Andreas Schmidhauser (University of Geneva)
The semantics of pronouns according to Apollonius
Dyscolus
At the heart of ancient reflection on language
stands the theory of the parts of speech. Apollonius Dyscolus, the
great Alexandrian grammarian of the second century AD, defines each part
of speech by means of several criteria. In the case of the pronoun,
one can clearly distinguish a syntactic, a semantic, and a morphological
condition in his definition. I shall examine the semantic condition—that
pronouns define a person. Apollonius has an argument for it: Pronouns
are either deictic or anaphoric; but deictic pronouns evidently define
a person; and anaphoric pronouns, too, define a person since they signify
a person already known, and what is known is definite: hence, pronouns
define a person. The argument is valid—are its premisses true?
Margaret Thomas (Boston College)
The evergreen story of Psammetichus’ inquiry
The pharaoh Psammetichus (664–610 BCE) isolated
two newborn children, cared for by a goatherd who never spoke. When
the children’s first word was reported to be bekos, Phrygian for ‘bread,’
Psammetichus conceded that Phrygians, not Egyptians, were the oldest people.

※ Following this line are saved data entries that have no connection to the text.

Lemma lg_flush_spec L f :
  stream_of L f ->
  let f' := lg_flush f in
  stream_of L f' /\ lg_disk f `prefix_of` lg_disk f' /\ (lg_good f' = true -> lg_disk f' = L).
Proof.
  intros [Hp Hb]. unfold lg_flush. destruct (lg_good f) eqn:Hg; cbn [negb].
  2: { split_and!; [|done|by rewrite Hg]. split; [done|by rewrite Hg]. }
  specialize (Hb eq_refl). destruct (next_aio f) as [k|k held]; unfold stream_of; simpl.
  - rewrite app_nil_r, Hb. split_and!; done.
  - split_and!; [|done|by apply prefix_app_r|done]. rewrite <- Hb. apply prefix_app, take_prefix.
Qed.

(** ** Sessions *)

Inductive wal_op :=
  | WAppend (page_id : Z) (data : list Z)
  | WFlush
  | WBefore (page : Page).

Definition wal_op_ok (o : wal_op) : Prop :=
  match o with
  | WAppend id d => 0 <= id <= kInvalidId /\ buf_ok kPageSize d
  | WFlush => True
  | WBefore p => page_ok p
  end.

Definition wal_step (o : wal_op) (w : wal) : option (Status * wal) :=
  match o with
  | WAppend id d => '(s, _, w) ← AppendPageImage id (Some d) (zlen d) w; Some (s, w)
  | WFlush => Some (Flush w)
  | WBefore p => BeforePageWrite p w
  end.

(** The image an operation has appended: its LSN was handed out. *)
Definition op_image (o : wal_op) (w : wal) : image :=
  match o with
  | WAppend id d => MkImage (w_next w) id d
  | WBefore p => MkImage (w_next w) (page_id p) (page_data p)
  | WFlush => MkImage 0 0 []
  end.
Definition appended (o : wal_op) (w w' : wal) : list image :=
  if w_next w' =? w_next w then [] else [op_image o w].

(** The run, with the images appended. *)
Fixpoint wal_run (os : list wal_op) (w : wal) : option (list image * wal) :=
  match os with
  | [] => Some ([], w)
  | o :: os =>
      '(_, w1) ← wal_step o w;
      '(rs, w2) ← wal_run os w1;
      Some (appended o w w1 ++ rs, w2)
  end.

(** ** The invariant of an open log *)

Section Invariant.
(** What is known of the pages that are logged. *)
Context (Q : Z -> Prop).

(** [rs] was appended in full, [extra] is what a failed append may have left;
    [ds] is in the file. *)
Record wal_inv (rs : list image) (w : wal) : Prop := {
  wi_open : w_open w = true;
  wi_next : w_next w = last_lsn_of 0 rs + 1 /\ w_next w < 2 ^ 64;
  wi_log : exists extra, (length extra <= 1)%nat /\ log_ok (rs ++ extra) /\
    Forall (fun r => Q (im_page r)) (rs ++ extra) /\
    (lg_good (w_file w) = true -> extra = []) /\
    stream_of (log_bytes (rs ++ extra)) (w_file w);
  wi_durable : exists ds, ds `prefix_of` rs /\ log_bytes ds `prefix_of` lg_disk (w_file w) /\
    forall r, r ∈ rs -> im_lsn r <= w_durable w -> r ∈ ds }.

Lemma last_lsn_snoc from rs r : last_lsn_of from (rs ++ [r]) = im_lsn r.
Proof. unfold last_lsn_of. by rewrite last_snoc. Qed.

Lemma log_ok_last rs : log_ok rs -> 0 <= last_lsn_of 0 rs.
Proof.
  intros [Hf _]. unfold last_lsn_of. destruct (last rs) as [r|] eqn:E; [|done]. simpl.
  apply last_Some_elem_of in E. rewrite Forall_forall in Hf. destruct (Hf r E). lia.
Qed.

Lemma log_ok_le rs r : log_ok rs -> r ∈ rs -> im_lsn r <= last_lsn_of 0 rs.
Proof.
  intros [_ Hs] Ha. unfold last_lsn_of.
  destruct rs as [|x rs _] using rev_ind; [by apply not_elem_of_nil in Ha|].
  rewrite last_snoc. simpl. apply elem_of_app in Ha as [Ha| ->%list_elem_of_singleton]; [|done].
  assert (lsn_lt r x) by (by apply (StronglySorted_app_1_elem_of lsn_lt rs [x] r x Hs), list_elem_of_singleton).
  unfold lsn_lt in *. lia.
Qed.

Lemma log_ok_snoc rs r :
  log_ok rs -> image_ok r -> last_lsn_of 0 rs < im_lsn r -> log_ok (rs ++ [r]).
Proof.
  intros Hok Hr Hl. pose proof Hok as [Hf Hs]. split; [by apply Forall_app_2; [|constructor]|].
  apply StronglySorted_app_2; [|done|repeat constructor].
  intros a b Ha ->%list_elem_of_singleton. pose proof (log_ok_le rs a Hok Ha). unfold lsn_lt. lia.
Qed.

Lemma next_image_ok rs w id d :
  log_ok rs -> wal_inv rs w -> 0 <= id < kInvalidId -> buf_ok kPageSize d ->
  image_ok (MkImage (w_next w) id d).
Proof.
  intros Hok [_ [Hn Hb] _ _] Hid Hd. pose proof (log_ok_last rs Hok). split_and!; simpl; try done; lia.
Qed.

Lemma wal_inv_log_ok rs w : wal_inv rs w -> log_ok rs.
Proof. intros [_ _ (extra & _ & Hok & _) _]. eapply prefix_sorted; [|exact Hok]. by exists extra. Qed.

Lemma durable_grow rs rs' w f d :
  (exists ds, ds `prefix_of` rs /\ log_bytes ds `prefix_of` lg_disk (w_file w) /\
    forall r, r ∈ rs -> im_lsn r <= w_durable w -> r ∈ ds) ->
  lg_disk (w_file w) `prefix_of` lg_disk f -> d = w_durable w ->
  Forall (fun r => w_durable w < im_lsn r) rs' ->
  exists ds, ds `prefix_of` rs ++ rs' /\ log_bytes ds `prefix_of` lg_disk f /\
    forall r, r ∈ rs ++ rs' -> im_lsn r <= d -> r ∈ ds.
Proof.
  intros (ds & Hp & Hl & Hd) Hf -> Hnew. exists ds.
  split_and!; [by apply prefix_app_r|by etrans|].
  intros r [Hr|Hr]%elem_of_app Hle; [by apply Hd|].
  rewrite Forall_forall in Hnew. specialize (Hnew r Hr). lia.
Qed.

Lemma durable_keep rs w f d :
  (exists ds, ds `prefix_of` rs /\ log_bytes ds `prefix_of` lg_disk (w_file w) /\
    forall r, r ∈ rs -> im_lsn r <= w_durable w -> r ∈ ds) ->
  lg_disk (w_file w) `prefix_of` lg_disk f -> d = w_durable w ->
  exists ds, ds `prefix_of` rs /\ log_bytes ds `prefix_of` lg_disk f /\
    forall r, r ∈ rs -> im_lsn r <= d -> r ∈ ds.
Proof.
  intros H Hf Hd. pose proof (durable_grow rs [] w f d H Hf Hd) as G. rewrite app_nil_r in G.
  by apply G.
Qed.

Lemma AppendPageImage_spec rs w id d :
  wal_inv rs w -> 0 <= id <= kInvalidId -> Q id -> buf_ok kPageSize d ->
  w_next w + 1 < 2 ^ 64 -> w_durable w < w_next w ->
  exists s lsn w', AppendPageImage id (Some d) kPageSize w = Some (s, lsn, w') /\
    w_durable w' = w_durable w /\
    (s = StatusOk /\ lsn = w_next w /\ w_next w' = w_next w + 1 /\ lg_good (w_file w) = true /\
       wal_inv (rs ++ [MkImage (w_next w) id d]) w' \/
     ok s = false /\ w_next w' = w_next w /\ (id <> kInvalidId -> lg_good (w_file w') = false) /\
       wal_inv rs w').
Proof.
  intros Hw Hid HQid Hd Hbound Hdur. pose proof Hw as [Ho [Hn Hlt] (extra & Hlen & Hok & HQ & Hgood & Hst) Hds].
  pose proof (wal_inv_log_ok _ _ Hw) as Hrs. pose proof (log_ok_last rs Hrs).
  unfold AppendPageImage. rewrite Ho. cbn [negb].
  rewrite (proj2 (Z.eqb_eq kPageSize kPageImagePayload)) by done. cbn [negb].
  case (Z.eqb_spec id kInvalidId); intros Hi; [by eexists _, _, _; split_and!; [done..|right]|].
  pose proof Hd as [Hz _].
  rewrite get_in, (sub_all d) by (done || rewrite ?Hz; unfold kPageSize; lia). cbn [mbind option_bind].
  set (r := MkImage (w_next w) id d).
  assert (image_ok r) as Hr by (apply (next_image_ok rs); auto; lia).
  change (MakeHeader (w_next w) id d) with (MakeHeader (im_lsn r) (im_page r) (im_data r)).
  rewrite MakeHeader_spec. cbn [mbind option_bind].
  set (h := header28 (im_lsn r) (im_page r) ++ _).
  assert (record_of r = h ++ d) as Hrec by (unfold record_of, h; by rewrite <- app_assoc).
  destruct (lg_good (w_file w)) eqn:Hg.
  2: { assert (forall src, lg_write (w_file w) src = w_file w) as Hno by (intros; unfold lg_write; by rewrite Hg).
       rewrite !Hno, Hg. cbn [negb]. eexists _, _, _. split_and!; [done..|]. right. split_and!; [done..|].
       constructor; [done|done| |done]. exists extra. split_and!; [done|done|done|simpl; by rewrite Hg|done]. }
  rewrite (Hgood eq_refl), app_nil_r in Hst, HQ.
  assert (Forall (fun q => Q (im_page q)) (rs ++ [r])) as HQr by (by apply Forall_app_2; [|constructor]).
  destruct (lg_write_spec _ _ h Hst Hg) as [Hst1 Hp1].
  assert (log_ok (rs ++ [r])) as Hokr by (apply log_ok_snoc; simpl; auto; lia).
  set (f1 := lg_write (w_file w) h) in *. set (f2 := lg_write f1 d).
  assert (stream_of (log_bytes (rs ++ [r])) f2 /\ lg_disk (w_file w) `prefix_of` lg_disk f2) as [Hst2 Hp2].
  { rewrite log_bytes_app, log_bytes_cons, app_nil_r, Hrec, app_assoc.
    destruct (lg_good f1) eqn:Hg1.
    - destruct (lg_write_spec _ _ d Hst1 Hg1) as [? ?]. split; [done|by etrans].
    - unfold f2, lg_write. rewrite Hg1. simpl. split; [|done]. destruct Hst1 as [Hpre _].
      split; [by apply prefix_app_r|by rewrite Hg1]. }
  destruct (lg_good f2) eqn:Hg2; cbn [negb]; eexists _, _, _; (split; [done|]); (split; [done|]); [left|right].
  - rewrite wrap_small by lia. split_and!; [done..|]. constructor; [done| | |].
    + simpl. rewrite last_lsn_snoc. simpl. lia.
    + exists []. rewrite app_nil_r. simpl. split_and!; [lia|done..].
    + apply (durable_grow rs [r] w); [done..|]. by constructor.
  - split_and!; [done..|]. constructor; [done|done| |].
    + exists [r]. simpl. split_and!; [lia|done|done|by rewrite Hg2|done].
    + by apply (durable_keep rs w).
Qed.

Lemma Flush_spec rs w :
  wal_inv rs w ->
  exists s w', Flush w = (s, w') /\ w_next w' = w_next w /\ wal_inv rs w' /\
    (w_durable w' = w_durable w \/ w_durable w' = w_next w - 1) /\
    (ok s = true -> lg_disk (w_file w') = log_bytes rs /\ w_durable w' = w_next w - 1 /\
       lg_good (w_file w') = true) /\
    (ok s = false -> lg_good (w_file w') = false /\ w_durable w' = w_durable w).
Proof.
  intros Hw. pose proof Hw as [Ho [Hn Hlt] (extra & Hlen & Hok & HQ & Hgood & Hst) Hds].
  pose proof (wal_inv_log_ok _ _ Hw) as Hrs. pose proof (log_ok_last rs Hrs).
  unfold Flush. rewrite Ho. cbn [negb].
  destruct (lg_flush_spec _ _ Hst) as (Hst' & Hp & Hall). set (f := lg_flush (w_file w)) in *.
  assert (lg_good f = true -> extra = []) as Hex.
  { intros Hg. apply Hgood. unfold f, lg_flush in Hg. by destruct (lg_good (w_file w)) eqn:E; [|cbn in Hg; congruence]. }
  destruct (lg_good f) eqn:Hg; cbn [negb]; eexists _, _; (split; [done|]).
  - rewrite (Hex eq_refl), app_nil_r in *. specialize (Hall eq_refl). simpl.
    rewrite wrap_small by lia. split_and!; [done| |by right|done|done]. constructor; simpl; [done..| |].
    + exists []. rewrite app_nil_r. simpl. split_and!; [lia|done..].
    + exists rs. split_and!; [done|by rewrite Hall|done].
  - split_and!; [done| |by left|done|done]. constructor; simpl; [done..| |].
    + exists extra. split_and!; [done|done|done|by rewrite Hg|done].
    + by apply (durable_keep rs w).
Qed.

(** The barrier: it succeeds with the image in the file, or leaves a stream that
    will never succeed again. *)
Lemma BeforePageWrite_spec rs w p :
  wal_inv rs w -> page_ok p -> page_id p <> kInvalidId -> Q (page_id p) ->
  w_next w + 1 < 2 ^ 64 -> w_durable w < w_next w ->
  let r := MkImage (w_next w) (page_id p) (page_data p) in
  exists s w', BeforePageWrite p w = Some (s, w') /\
    (ok s = true /\ lg_good (w_file w) = true /\ wal_inv (rs ++ [r]) w' /\
       w_next w' = w_next w + 1 /\ w_durable w' = w_next w /\ lg_good (w_file w') = true \/
     ok s = false /\ lg_good (w_file w') = false /\ w_durable w' = w_durable w /\
       (wal_inv rs w' /\ w_next w' = w_next w \/
        lg_good (w_file w) = true /\ wal_inv (rs ++ [r]) w' /\ w_next w' = w_next w + 1)).
Proof.
  intros Hw (Hz & Hbp & Hid) Hi HQ Hb Hd r. unfold BeforePageWrite, IsValid.
  rewrite (proj2 (Z.eqb_neq _ _)) by done. cbn [negb].
  destruct (AppendPageImage_spec rs w (page_id p) (page_data p)) as (s & lsn & w1 & -> & Hdur & C); [done..|].
  cbn [mbind option_bind].
  destruct C as [(-> & -> & Hn & Hg & Hw1)|(Hs & Hn & Hg & Hw1)]; [|rewrite Hs]; cbn [negb].
  2: { eexists _, _. split; [done|]. right. split_and!; [done|by apply Hg|done|by left]. }
  rewrite ok_StatusOk. cbn [negb].
  destruct (Flush_spec _ w1 Hw1) as (s & w' & -> & Hn' & Hw' & _ & Hok & Hbad). eexists _, _.
  split; [done|]. destruct (ok s) eqn:Hs.
  - left. destruct (Hok eq_refl) as (_ & ? & ?). split_and!; [done..|lia|lia|done].
  - right. destruct (Hbad eq_refl). split_and!; [done..|congruence|]. right. split_and!; [done..|lia].
Qed.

Re-told by Herodotus, this story has shaped western reflection on language
ever since: in 16th-century conceptualization of the first human language;
in 19th-century debate about the origin of language; and in modern discussion
of language acquisition. Enlarging on the third such environment,
I analyze how Psammetichus’ inquiry is employed to make the past seem both
inappropriately familiar (therefore less threatening), and inappropriately
strange (therefore less valuable).
Hana Zabarah (Georgetown University)
The ‘noun’ in history: A diachronic analysis
in medieval Arabic grammatical theory
The notion of “nouns” developed gradually in Arabic
grammatical theory in medieval times, starting with simple descriptions
to more elaborate definitions. Examination of these early definitions
and exploring their development from the 2/8th century thru the 6/12th
century should lead us to a deeper understanding of the progression of
Arabic grammatical theory of the period. This paper will attempt
to follow the development of these definitions through careful study of
works by well-known grammarians of the period. The influence from
logicians and philosophers will be briefly examined as it pertains to the
grammarians’ understanding of the concept of the noun.